*Problem statement*
Identify every line in the records below that contains the word "Hback", and reproduce each one.

═════ Extracted material

Definition pc_ok (t : Task) : Prop :=
  match pc t with
  | Ensure ext (ToSend r) | Dialing ext (ToSend r) | SendMsg ext r => rid t = Some r /\ target t = Some ext
  | Ensure ext ToDemux | Dialing ext ToDemux | CheckDemux ext | TakeRecv ext | MarkDemux ext _ | Install ext => rid t = None /\ target t = Some ext
  | Unsend r _ | Await r => rid t = Some r
  | Pump sid => opened t = Some sid
  | _ => True
  end.
Definition written_ok (ls : list Link) (t : Task) (w : PeerResponse) : Prop :=
  match w with
  | ExtensionResult ok p => reply t = Some (ok, p)
  | ExtensionStreamOpened sid => opened t = Some sid
  | ExtensionStreamFrame sid p => opened t = Some sid /\ exists c, came_on ls c (StreamFrame sid p)
  | ExtensionStreamClosed sid reason => opened t = Some sid /\ exists c, came_on ls c (StreamClosed sid reason)
  | _ => True
  end.
Record task_ok (next : Z) (ls : list Link) (t : Task) : Prop := {
  ok_rid : forall r, rid t = Some r -> 1 <= r < next;
  ok_pc : pc_ok t;
  ok_reply : forall ok p, reply t = Some (ok, p) -> exists r c, rid t = Some r /\ came_on ls c (Response r ok p);
  ok_opened : forall sid, opened t = Some sid -> exists r c, rid t = Some r /\ came_on ls c (StreamOpened r sid);
  ok_frames : forall f, f ∈ frames t -> exists sid c, opened t = Some sid /\ came_on ls c (frame_message sid f);
  ok_written : forall w, w ∈ written t -> written_ok ls t w;
}.
(** What was sent on a channel are the Hello and the tasks' requests to its extension. *)
Definition link_ok (ts : list Task) (l : Link) : Prop :=
  (forall m, m ∈ outbound l -> (exists v n, m = Hello v n) \/
     exists i t r, ts !! i = Some t /\ rid t = Some r /\ m = message_of t r /\ target t = Some (link_ext l)) /\
  (forall m, m ∈ arrived l ->
     match m with
     | Response r _ _ => exists id u role p, Request r id u role p ∈ outbound l
     | StreamOpened r _ => exists id u role p, StreamOpen r id u role p ∈ outbound l
     | StreamFrame sid _ | StreamClosed sid _ => exists r, StreamOpened r sid ∈ arrived l
     | _ => True
     end).
Record Inv (n : nat) (s : Sys) : Prop := {
  i_next : 1 <= next_request_id s <= 1 + Z.of_nat n;
  i_task : forall i t, tasks s !! i = Some t -> task_ok (next_request_id s) (links s) t;
  i_uniq : forall i j t u r, tasks s !! i = Some t -> tasks s !! j = Some u -> rid t = Some r -> rid u = Some r -> i = j;
  i_pending : forall r i, pending s !! r = Some i -> exists t, tasks s !! i = Some t /\ rid t = Some r /\ is_open (req t) = false /\ reply t = None;
  i_opens : forall r i, pending_stream_open s !! r = Some i -> exists t, tasks s !! i = Some t /\ rid t = Some r /\ is_open (req t) = true /\ opened t = None;
  i_streams : forall sid i, streams s !! sid = Some i -> exists t, tasks s !! i = Some t /\ opened t = Some sid;
  i_links : forall c l, links s !! c = Some l -> link_ok (tasks s) l;
  i_conn : forall ext en c, extensions s !! ext = Some en -> connection en = Some c -> exists l, links s !! link_no c = Some l /\ link_ext l = ext;
}.

(** *** How a task and the channels change *)
Record evolves (t t' : Task) : Prop := {
  ev_peer : peer t' = peer t;
  ev_req : req t' = req t;
  ev_rid : rid t' = rid t;
  ev_opened : forall sid, opened t = Some sid -> opened t' = Some sid;
}.
Definition grows (ls ls' : list Link) : Prop :=
  forall c l, ls !! c = Some l -> exists l', ls' !! c = Some l' /\ link_ext l' = link_ext l /\ outbound l ⊆ outbound l' /\ arrived l ⊆ arrived l'.
Lemma grows_refl ls : grows ls ls.
Proof. intros c l Hl. by exists l. Qed.
Lemma grows_came ls ls' c m : grows ls ls' -> came_on ls c m -> came_on ls' c m.
Proof. intros Hg (l & Hl & Hm). destruct (Hg c l Hl) as (l' & Hl' & _ & _ & Ha). exists l'. split; [done|]. by apply Ha. Qed.
Lemma grows_insert ls c l l' : ls !! c = Some l -> link_ext l' = link_ext l -> outbound l ⊆ outbound l' -> arrived l ⊆ arrived l' -> grows ls (<[c := l']> ls).
Proof.
  intros Hl He Ho Ha d k Hk. destruct (decide (c = d)) as [->|Hne].
  - exists l'. simplify_eq. rewrite list_lookup_insert_eq by (by eapply lookup_lt_Some). done.
  - exists k. rewrite list_lookup_insert_ne by done. done.
Qed.
Lemma grows_app ls x : grows ls (ls ++ x).
Proof. intros c l Hl. exists l. split; [by apply lookup_app_l_Some|done]. Qed.

Lemma task_ok_mono next next' ls ls' t : next <= next' -> grows ls ls' -> task_ok next ls t -> task_ok next' ls' t.
Proof.
  intros Hn Hg [Hrid Hpc Hrep Hop Hfr Hw]. split; try done.
  - intros r Hr. specialize (Hrid r Hr). lia.
  - intros ok p Hp. destruct (Hrep ok p Hp) as (r & c & Hr & Hc). exists r, c. eauto using grows_came.
  - intros sid Hs. destruct (Hop sid Hs) as (r & c & Hr & Hc). exists r, c. eauto using grows_came.
  - intros f Hf. destruct (Hfr f Hf) as (sid & c & Hr & Hc). exists sid, c. eauto using grows_came.
  - intros w Hw'. specialize (Hw w Hw'). destruct w; try done; destruct Hw as (Ho & c & Hc); (split; [done|]); exists c; by eapply grows_came.
Qed.

Lemma lookup_insert_task (ts : list Task) i t t' j u : ts !! i = Some t -> <[i := t']> ts !! j = Some u -> j = i /\ u = t' \/ j <> i /\ ts !! j = Some u.
Proof. intros Hi Hj. apply list_lookup_insert_Some in Hj as [(<- & <- & _)|(Hne & Hj)]; auto. Qed.
Lemma message_of_evolves t t' r : evolves t t' -> message_of t' r = message_of t r /\ target t' = target t.
Proof. intros [Hp Hq _ _]. unfold message_of, target. by rewrite Hp, Hq. Qed.

Lemma link_ok_insert ts i t t' l : ts !! i = Some t -> evolves t t' -> link_ok ts l -> link_ok (<[i := t']> ts) l.
Proof.
  intros Hi He [Ho Ha]. split; [|done]. intros m Hm. destruct (Ho m Hm) as [Hh|(j & u & r & Hj & Hr & Hmsg & Ht)]; [by left|right].
  destruct (decide (j = i)) as [->|Hne].
  - simplify_eq. destruct (message_of_evolves t t' r He) as [Hm' Ht']. exists i, t', r. rewrite list_lookup_insert_eq by (by eapply lookup_lt_Some).
    split; [done|]. rewrite (ev_rid _ _ He), Hm', Ht'. done.
  - exists j, u, r. by rewrite list_lookup_insert_ne by done.
Qed.

(** Replacing a task by one it evolves to; its answer may arrive once it waits no more. *)
Lemma inv_set_task n s i t t' : Inv n s -> tasks s !! i = Some t -> evolves t t' -> task_ok (next_request_id s) (links s) t' ->
  (forall r, pending s !! r = Some i -> reply t' = reply t) -> (forall r, pending_stream_open s !! r = Some i -> opened t' = opened t) ->
  Inv n (put s i t').
Proof.
  intros [Hn Ht Hu Hp Ho Hs Hl Hc] Hi He Hok Hrep Hop. pose proof (lookup_lt_Some _ _ _ Hi) as Hlt.
  assert (forall P : Task -> Prop, (P t -> P t') -> forall j, (exists u, tasks s !! j = Some u /\ P u) -> exists u, <[i := t']> (tasks s) !! j = Some u /\ P u) as Hpt.
  { intros P HP j (u & Hj & HPu). destruct (decide (i = j)) as [->|Hne].
    - simplify_eq. exists t'. rewrite list_lookup_insert_eq by done. auto.
    - exists u. by rewrite list_lookup_insert_ne by done. }
  split; cbn; try done.
  - intros j u Hj. destruct (lookup_insert_task _ _ _ _ _ _ Hi Hj) as [[-> ->]|[_ Hj']]; eauto.
  - intros j k u v r Hj Hk Hru Hrv.
    assert (forall j u, <[i := t']> (tasks s) !! j = Some u -> rid u = Some r -> exists u0, tasks s !! j = Some u0 /\ rid u0 = Some r) as Hback.
    { intros j0 u0 Hj0 Hr0. destruct (lookup_insert_task _ _ _ _ _ _ Hi Hj0) as [[-> ->]|[_ Hj']]; [|eauto]. exists t. by rewrite <-(ev_rid _ _ He). }
    destruct (Hback _ _ Hj Hru) as (u0 & Hj0 & Hr0), (Hback _ _ Hk Hrv) as (v0 & Hk0 & Hr0'). eauto.
  - intros r j Hr. destruct (Hp r j Hr) as (u & Hj & Hru). destruct (decide (i = j)) as [->|Hne].
    + simplify_eq. exists t'. rewrite list_lookup_insert_eq, (ev_rid _ _ He), (ev_req _ _ He), (Hrep r Hr) by done. done.
    + exists u. by rewrite list_lookup_insert_ne by done.
  - intros r j Hr. destruct (Ho r j Hr) as (u & Hj & Hru). destruct (decide (i = j)) as [->|Hne].
    + simplify_eq. exists t'. rewrite list_lookup_insert_eq, (ev_rid _ _ He), (ev_req _ _ He), (Hop r Hr) by done. done.
    + exists u. by rewrite list_lookup_insert_ne by done.
  - intros sid j Hsid. apply (Hpt (fun u => opened u = Some sid)); [|eauto]. apply (ev_opened _ _ He).
  - intros c l Hcl. eapply link_ok_insert; eauto.
Qed.

Lemma inv_put n s i t t' : Inv n s -> tasks s !! i = Some t -> evolves t t' -> task_ok (next_request_id s) (links s) t' ->
  reply t' = reply t -> opened t' = opened t -> Inv n (put s i t').
Proof. intros. by eapply inv_set_task. Qed.

(** Entries leaving the maps, entries of the registry, and growing channels. *)
Lemma inv_shrink n s p o st started ds : Inv n s -> p ⊆ pending s -> o ⊆ pending_stream_open s -> st ⊆ streams s ->
  Inv n (set_demuxes (set_streams (set_opens (set_pending s p) o) st) started ds).
Proof.
  intros [Hn Ht Hu Hp Ho Hs Hl Hc] Hps Hos Hss. split; cbn; try done.
  - intros r i Hr. apply Hp. by eapply lookup_weaken.
  - intros r i Hr. apply Ho. by eapply lookup_weaken.
  - intros r i Hr. apply Hs. by eapply lookup_weaken.
Qed.
Lemma inv_entry n s ext en : Inv n s ->
  (forall c, connection en = Some c -> exists l, links s !! link_no c = Some l /\ link_ext l = ext) -> Inv n (set_entry s ext en).
Proof.
  intros [Hn Ht Hu Hp Ho Hs Hl Hc] Hen. split; cbn; try done.
  intros x e c He. apply lookup_insert_Some in He as [[<- <-]|[_ He]]; eauto.
Qed.
Lemma inv_links n s ls : Inv n s -> grows (links s) ls -> (forall c l, ls !! c = Some l -> link_ok (tasks s) l) -> Inv n (set_links s ls).
Proof.
  intros [Hn Ht Hu Hp Ho Hs Hl Hc] Hg Hls. split; cbn; try done.
  - intros i t Hi. eapply task_ok_mono; [reflexivity|done|eauto].
  - intros ext en c He Hcn. destruct (Hc ext en c He Hcn) as (l & Hl' & Hx). destruct (Hg _ _ Hl') as (l' & ? & ? & _). exists l'. split; congruence.
Qed.
Lemma inv_weaken n m s : (n <= m)%nat -> Inv n s -> Inv m s.
Proof. intros Hm [Hn Ht Hu Hp Ho Hs Hl Hc]. split; try done. lia. Qed.

(** *** Steps of a task *)
Lemma goto_evolves t p : evolves t (goto t p).
Proof. by split. Qed.
Lemma answer_evolves t w : evolves t (answer t w).
Proof. by split. Qed.
Lemma goto_ok next ls t p : task_ok next ls t -> pc_ok (goto t p) -> task_ok next ls (goto t p).
Proof. by intros [Hrid Hpc Hrep Hop Hfr Hw] Hp. Qed.
Lemma written_snoc ls (t t' : Task) w :
  reply t' = reply t -> opened t' = opened t -> (forall x, x ∈ written t -> written_ok ls t x) -> written_ok ls t w ->
  forall x, x ∈ written t ++ [w] -> written_ok ls t' x.
Proof. intros Hr Ho Hw H1 x [Hx|Hx%list_elem_of_singleton]%elem_of_app; [specialize (Hw x Hx)|subst x]; unfold written_ok in *; rewrite Hr, Ho; done. Qed.
Lemma answer_ok next ls t w : task_ok next ls t -> written_ok ls t w -> task_ok next ls (answer t w).
Proof. intros [Hrid Hpc Hrep Hop Hfr Hw] Hok. split; try done. cbn. by apply (written_snoc ls t). Qed.
Lemma write_frame_ok next ls t w rest p : task_ok next ls t -> written_ok ls t w -> rest ⊆ frames t -> pc_ok (goto t p) -> task_ok next ls (write_frame t w rest p).
Proof. intros [Hrid Hpc Hrep Hop Hfr Hw] Hok Hr Hp. split; try done; cbn; [intros f Hf; by apply Hfr, Hr|by apply (written_snoc ls t)]. Qed.

Definition cont_pc (ext : string) (k : Cont) (p : Pc) : Prop := p = Ensure ext k \/ p = Dialing ext k.
Lemma inv_goto n s i t p : Inv n s -> tasks s !! i = Some t -> pc_ok (goto t p) -> Inv n (put s i (goto t p)).
Proof. intros HI Hi Hp. eapply inv_put; eauto using goto_evolves, goto_ok, i_task. Qed.
Lemma inv_answer n s i t w : Inv n s -> tasks s !! i = Some t -> written_ok (links s) t w -> Inv n (put s i (answer t w)).
Proof. intros HI Hi Hw. eapply inv_put; eauto using answer_evolves, answer_ok, i_task. Qed.

Lemma inv_resume n s i t ext k r : Inv n s -> tasks s !! i = Some t -> cont_pc ext k (pc t) -> Inv n (resume s i t ext k r).
Proof.
  intros HI Hi Hk. pose proof (ok_pc _ _ _ (i_task _ _ HI i t Hi)) as Hpc. unfold pc_ok in Hpc.
  destruct k as [|rd|[|x rest]], r; simpl; try done; try (by apply inv_goto); try (by apply inv_answer);
    apply inv_goto; try done; unfold pc_ok; cbn; destruct Hk as [Hk|Hk]; rewrite Hk in Hpc; naive_solver.
Qed.

Lemma send_to_Ok s ext m s' : send_to s ext m = Ok s' ->
  exists en c l, extensions s !! ext = Some en /\ connection en = Some c /\ links s !! link_no c = Some l /\
    s' = set_links s (<[link_no c := push_out m l]> (links s)).
Proof.
  unfold send_to. destruct (extensions s !! ext) as [en|]; [|done]. simpl. destruct (connection en) as [c|] eqn:Ec; [|done]. simpl.
  destruct (links s !! link_no c) as [l|] eqn:El; [|done]. destruct (bridge_open l); [|done]. intros [= <-]. naive_solver.
Qed.

(** Channels that only grow keep what was said about the others. *)
Lemma link_ok_update (ls : list Link) (ts : list Task) c l l' : ls !! c = Some l -> (forall d k, ls !! d = Some k -> link_ok ts k) -> link_ok ts l' ->
  forall d k, <[c := l']> ls !! d = Some k -> link_ok ts k.
Proof. intros Hc Hall Hl' d k Hk. apply list_lookup_insert_Some in Hk as [(_ & <- & _)|[_ Hk]]; eauto. Qed.

Lemma inv_send n s ext i t r s' : Inv n s -> tasks s !! i = Some t -> rid t = Some r -> target t = Some ext ->
  send_to s ext (message_of t r) = Ok s' -> Inv n s' /\ tasks s' = tasks s.
Proof.
  intros HI Hi Hr Ht (en & c & l & He & Hc & Hl & ->)%send_to_Ok. split; [|done].
  destruct (i_conn _ _ HI ext en c He Hc) as (l0 & Hl0 & Hext). simplify_eq.
  apply inv_links; [done|apply (grows_insert _ _ _ _ Hl); [done| |done]; cbn; set_solver|].
  apply (link_ok_update _ _ _ _ _ Hl); [apply (i_links _ _ HI)|]. destruct (i_links _ _ HI _ _ Hl) as [Ho Ha]. split; cbn.
  - intros m [Hm|Hm%list_elem_of_singleton]%elem_of_app; [by apply Ho|subst m]. right. eauto 10.
  - intros m Hm. specialize (Ha m Hm). destruct m; try done; destruct Ha as (id & u & role & p & Hin); exists id, u, role, p; set_solver.
Qed.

══════════

*Answer for this exercise*
    assert (forall j u, <[i := t']> (tasks s) !! j = Some u -> rid u = Some r -> exists u0, tasks s !! j = Some u0 /\ rid u0 = Some r) as Hback.
    destruct (Hback _ _ Hj Hru) as (u0 & Hj0 & Hr0), (Hback _ _ Hk Hrv) as (v0 & Hk0 & Hr0'). eauto.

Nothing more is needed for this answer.